The advantage of such claims is that they can never be disproved. They also, however, produce an infinite regression. If Wagner needed the example of Meyerbeer in order to create his night watchman, whose example did Meyerbeer need in order to create his? And so on, back to the ark. Is the bridal chorus in Lohengrin unthinkable without the bridal chorus in Robert?
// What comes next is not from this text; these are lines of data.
(* ===== verification/Isolation.v ===== *)
(** * What the calls on one handle leave alone

    The laws of a driver hold as well of the part of its state that one handle
    works on: the connections are then only that of the handle, and the
    statements all but those that others had.  What is proved of a handle from
    the laws therefore also holds next to other handles, whose connections and
    statements it leaves as they are. *)

From Stdlib Require Import String Strings.Byte.
From S2P Require Import Prelude Types Support Driver StmtCache StmtCacheSpec StmtCacheProofs StmtCacheRefine StmtCacheTheorems.
From S2P Require Import Registry RegistryProofs TypeMappingProofs Handle ApiProofs.

Section own.
Context {D : Type} (drv : SqlRDBDriver D) `{!DriverLaws drv}.
Context (c0 : ptr) (C F : gset ptr).

(** The connections [C] are open and the statements [F], none of which belongs
    to the connection [c0]. *)
Definition apart (d : D) : Prop := conns d = C ∧ c0 ∈ C ∧ F ⊆ stmts d ∧ stmts_of c0 d ## F.

#[local] Instance apart_dec d : Decision (apart d).
Proof. unfold apart. apply _. Defined.

Definition own_view : View D :=
  MkView (λ d, stmts d ∖ F) (λ c d, stmts_of c d ∖ F) (λ d, if decide (apart d) then {[c0]} else ∅) (λ _, True).

Lemma own_conns c d : c ∈ v_conns own_view d ↔ c = c0 ∧ apart d.
Proof. simpl. destruct (decide (apart d)); set_solver. Qed.

Lemma own_conns_iff d d' : (apart d ↔ apart d') → v_conns own_view d' = v_conns own_view d.
Proof. intros H. apply set_eq. intros c. rewrite !own_conns. naive_solver. Qed.

(** Where the same is open, the same is apart. *)
Lemma own_still d d' : stmts d' = stmts d → still view d d' → still own_view d d'.
Proof.
  intros Hs [Hc Ho]. split; [|intros c; simpl; by rewrite Ho].
  apply own_conns_iff. unfold apart. by rewrite Hs, Hc, Ho.
Qed.

(** A statement that is not one of [F] may come or go. *)
Lemma own_still_but p d d' :
  (p ∉ F) → stmts d' ∖ {[p]} = stmts d ∖ {[p]} → still_but view p d d' → still_but own_view p d d'.
Proof.
  intros Hp Hs [Hc Ho]. split.
  - apply own_conns_iff. unfold apart. rewrite Hc.
    assert (F ⊆ stmts d ↔ F ⊆ stmts d') by (clear Ho Hc; set_solver).
    assert (stmts_of c0 d ## F ↔ stmts_of c0 d' ## F) by (specialize (Ho c0); clear Hs Hc; set_solver). tauto.
  - intros c. simpl. specialize (Ho c). clear Hs Hc. set_solver.
Qed.

Lemma own_keeps {A} (m : M D A) d : keeps view m d → keeps own_view m d.
Proof.
  intros (a & d' & E & Hs & Hc). exists a, d'. split; [done|]. split; [simpl; by rewrite Hs|by apply own_still].
Qed.

Lemma own_stmt p d : p ∈ v_stmts own_view d → p ∈ stmts d.
Proof. simpl. set_solver. Qed.

Lemma own_conn c d : c ∈ v_conns own_view d → c ∈ conns d.
Proof. intros [-> (-> & ? & _)]%own_conns. done. Qed.

Lemma own_buffer (m : M D (SqlRDBResult * (option (list byte) * Z))) d :
  (∃ r q n d', m d = Some ((r, (q, n)), d') ∧ stmts d' = stmts d ∧ still view d d' ∧ buffer_ok q n) →
  ∃ r q n d', m d = Some ((r, (q, n)), d') ∧ v_stmts own_view d' = v_stmts own_view d ∧ still own_view d d' ∧ buffer_ok q n.
Proof.
  intros (r & q & n & d' & E & Hs & Hc & Hb). exists r, q, n, d'. split; [done|]. split; [simpl; by rewrite Hs|].
  split; [by apply own_still|done].
Qed.

Lemma own_prepare c sql d :
  c ∈ v_conns own_view d → sql_text (drv_dialect drv) sql → ∃ r p d',
    drv_prepare drv c sql d = Some ((r, p), d') ∧
    if res_ok r then p ≠ NULL ∧ (p ∉ v_stmts own_view d) ∧ v_stmts own_view d' = {[p]} ∪ v_stmts own_view d ∧ still_but own_view p d d'
    else v_stmts own_view d' = v_stmts own_view d ∧ still own_view d d'.
Proof.
  intros Hc Hsql. destruct (prepare_law (drv := drv) c sql d (own_conn c d Hc) Hsql) as (r & p & d' & E & Hr).
  apply own_conns in Hc as (_ & _ & _ & HF & _). exists r, p, d'. split; [done|]. destruct (res_ok r).
  - destruct Hr as (Hn & Hp & Hs & Hb). assert (p ∉ F) as HpF by set_solver.
    split; [done|]. split; [simpl; set_solver|]. split; [simpl; rewrite Hs; set_solver|].
    apply own_still_but; [done|rewrite Hs; set_solver|done].
  - destruct Hr as [Hs Hb]. split; [simpl; by rewrite Hs|by apply own_still].
Qed.

Lemma own_finalize p d :
  p ∈ v_stmts own_view d → ∃ r d', drv_finalize drv p d = Some (r, d') ∧
    v_stmts own_view d' = v_stmts own_view d ∖ {[p]} ∧ calm own_view d d' ∧ still_but own_view p d d'.
Proof.
  intros Hp. destruct (finalize_law (drv := drv) p d (own_stmt p d Hp)) as (r & d' & E & Hs & [Hc Ho] & Hb).
  assert (p ∉ F) as HpF by (simpl in Hp; set_solver).
  assert (still_but own_view p d d') as Hb' by (apply own_still_but; [done|rewrite Hs; set_solver|done]).
  exists r, d'. split; [done|]. split; [simpl; rewrite Hs; set_solver|]. split; [|done]. split; [apply Hb'|].
  intros c. simpl. specialize (Ho c). set_solver.
Qed.

(** The laws hold of what the handle owns. *)
Definition own_laws : DriverLaws drv.
Proof.
  refine {| view := own_view |}; [apply own_prepare|apply own_finalize|..]; intros;
    try (apply own_keeps; eauto using own_stmt, own_conn, bind_int64_law, bind_int32_law, bind_real_law, bind_text_law,
      bind_blob_law, bind_null_law, step_law, column_int64_law, column_int32_law, column_real_law, column_isnull_law,
      reset_law, exec_law, begin_law, commit_law, rollback_law, savepoint_law, release_sp_law, rollback_sp_law, changes_law);
    apply own_buffer; eauto using own_stmt, column_text_law, column_blob_law.
Defined.

Lemma own_finite N `{!FiniteRows drv N} : @FiniteRows D drv own_laws N.
Proof.
  refine (@Build_FiniteRows D drv own_laws N (rows_left (drv := drv)) _ _ _ _); intros *.
  - intros Hp. by apply rows_bound, own_stmt.
  - intros Hp. by apply step_rows, own_stmt.
  - apply text_rows.
  - apply int32_rows.
Defined.

(** ** The invariant of a handle, in the process and on its own *)

Lemma own_enter R (o : gset ptr) (s : HState D) :
  api_inv drv R (o ∪ F) s → o ## F → h_driver_ctx (hs_h s) = c0 → apart (hs_db s) → @api_inv D drv own_laws R o s.
Proof.
  intros [(HR & Hreg & Htx & ps & a & Hrep & Hnd & Hst & Hd & Hn & Hcx) Hm] Ho Hc Ha. split; [|done].
  split; [done|]. split; [done|]. split; [done|]. exists ps, a. split; [done|]. split; [done|]. simpl.
  split; [rewrite Hst; clear -Hd Ho; set_solver|]. split; [clear -Hd; set_solver|]. split; [clear -Hn; set_solver|].
  by apply own_conns.
Qed.

Lemma own_leave R (o : gset ptr) (s : HState D) :
  @api_inv D drv own_laws R o s → (NULL ∉ F) →
  api_inv drv R (o ∪ F) s ∧ h_driver_ctx (hs_h s) = c0 ∧ apart (hs_db s).
Proof.
  intros [(HR & Hreg & Htx & ps & a & Hrep & Hnd & Hst & Hd & Hn & Hcx) Hm] HF.
  apply own_conns in Hcx as [Hc Ha]. split; [|done]. pose proof Ha as (Hcn & Hin & HFs & _). split; [|done].
  simpl in Hst, Hn. assert (stmts (hs_db s) = list_to_set (held a) ∪ (o ∪ F)) as E.
  { by rewrite union_assoc_L, <-Hst, difference_union_L, (union_comm_L _ F), subseteq_union_1_L. }
  split; [done|]. split; [done|]. split; [done|]. exists ps, a. split; [done|]. split; [done|]. split; [done|].
  split; [clear -Hst Hd HFs; set_solver|]. split; [clear -Hn HF; set_solver|]. by rewrite Hc, Hcn.
Qed.
End own.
As for motivic reminiscence, I concede that it is used a lot in Robert, but importance is not merely a matter of feet and inches. One of the most dramatically profound early instances of motivic reminiscence occurs in a German opera of 1833. Early in the opera, a sidekick of the hero sings a misogynistic ballad about a beautiful woman who turns out to be an ugly old witch in diguise. Later, in a terrible moment, the hero curses the heroine, and as he does so the orchestra intones the melody of the misogynistic ballad: the cynicism of his comrade has been released from its latency in his own mind. This is a moment of psychological penetration far beyond Meyerbeer. The composer was, of course, Wagner; the opera, Die Feen. It postdates Robert by a couple of years, but no-one to my knowledge has suggested a debt to Meyerbeer. If the 19 year-old Wagner could do this, he didn't need any lessons in leitmotif from Meyerbeer.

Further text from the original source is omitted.